Mise en sommeil temporaire
Pour ceux qui envisagent une pause dans le temps, la mise en sommeil permet de suspendre temporairement l’activité sans la clôturer. Cette durée est limitée à un an, renouvelable une fois. Durant cette période, l’auto-entrepreneur déclare fréquemment un chiffre d’affaires nul et ne s’acquitte pas de cotisations sociales ni fiscales.
La demande de mise en sommeil se réalise également via le Guichet Unique, au moyen du formulaire approprié.

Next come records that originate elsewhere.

(* ===== verification/UsbRings.v ===== *)
(** * Rings and buffers shared with the controller

    The event ring holds the events between the driver's index and the
    controller's, told apart by their cycle bit ([evt_ring]); a transfer ring is
    idle, or holds the block the driver has just put there ([idle], [loaded]).
    The lemmas say how polling, posting, putting and taking a block move
    between these. *)
From stdpp Require Import functions relations.
From S2P Require Import Prelude Bytes Disk Input Xhci XhciInit UsbStorage UsbSpec.

(** ** Memory *)
Lemma fetch_length n a m : length (fetch n a m) = Z.to_nat n.
Proof. unfold fetch. by rewrite length_fmap, length_seqZ. Qed.

Lemma fetch_ext n a m m' : (forall x, a <= x < a + n -> m x = m' x) -> fetch n a m = fetch n a m'.
Proof.
  intros E. unfold fetch. apply list_fmap_ext. intros i x Hx. apply lookup_seqZ in Hx as [-> Hi]. apply E. lia.
Qed.

Lemma fetch_store a bs m : fetch (Z.of_nat (length bs)) a (store a bs m) = bs.
Proof.
  apply list_eq_lookup_lt; [rewrite fetch_length; lia|]. rewrite fetch_length. intros i Hi. unfold fetch.
  rewrite list_lookup_fmap, (lookup_seqZ_lt 0) by lia. cbn. unfold store.
  rewrite (proj2 (Z.leb_le _ _)), (proj2 (Z.ltb_lt _ _)) by lia. cbn [andb]. replace (Z.to_nat _) with i by lia.
  destruct (lookup_lt_is_Some_2 bs i) as [b ->]; [lia|done].
Qed.

Lemma store_out a bs m x : x < a \/ a + Z.of_nat (length bs) <= x -> store a bs m x = m x.
Proof. intros Hx. unfold store. destruct (Z.leb_spec a x), (Z.ltb_spec x (a + Z.of_nat (length bs))); try done. lia. Qed.

Lemma store_ext a bs m m' x : m x = m' x -> store a bs m x = store a bs m' x.
Proof. intros E. unfold store. by destruct (_ && _). Qed.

| Type d’arrêt | Durée | Conséquences sur la gestion | Démarche |
|---|---|---|---|
| Fermeture | Indéfinie (définitive) | Radiation, arrêt de cotisations et déclarations | Déclaration via Guichet Unique |
| Radiation | Après 24 mois d’inactivité | Suppression automatisée de l’immatriculation | Automatique, sans démarche |
| Mise en sommeil | 1 an maximum, renouvelable | Suspension temporaire, pas de cotisations ni d’impôts | Formulaire sur Guichet Unique |
Conséquences financières et possibilités de réimmatriculation après cessation
La fermeture d’une auto-entreprise n’implique pas de frais spécifiques de fermeture, elle est ainsi gratuite. Néanmoins, certaines charges comme la Cotisation Foncière des Entreprises ou des cotisations sociales peuvent rester à votre charge selon votre situation et la date d’arrêt.
Une bonne gestion de ces aspects financiers évite tout litige ultérieur avec les administrations fiscales et sociales. L’anticipation des paiements et une déclaration rigoureuse permettent un arrêt propre et serein.
Une question fréquemment posée concerne la possibilité de créer une nouvelle auto-entreprise après une fermeture. En 2026, aucune période de carence n’est imposée. Vous pouvez immédiatement ouvrir un nouveau statut d’auto-entrepreneur, avec un nouveau numéro SIRET et une nouvelle immatriculation.
Enfin, il ne faut pas oublier que le dépassement des seuils de chiffre d’affaires ou l’apparition de la TVA ne nécessitent pas une fermeture immédiate, mais imposent une vigilance accrue sur vos déclarations et obligations légales.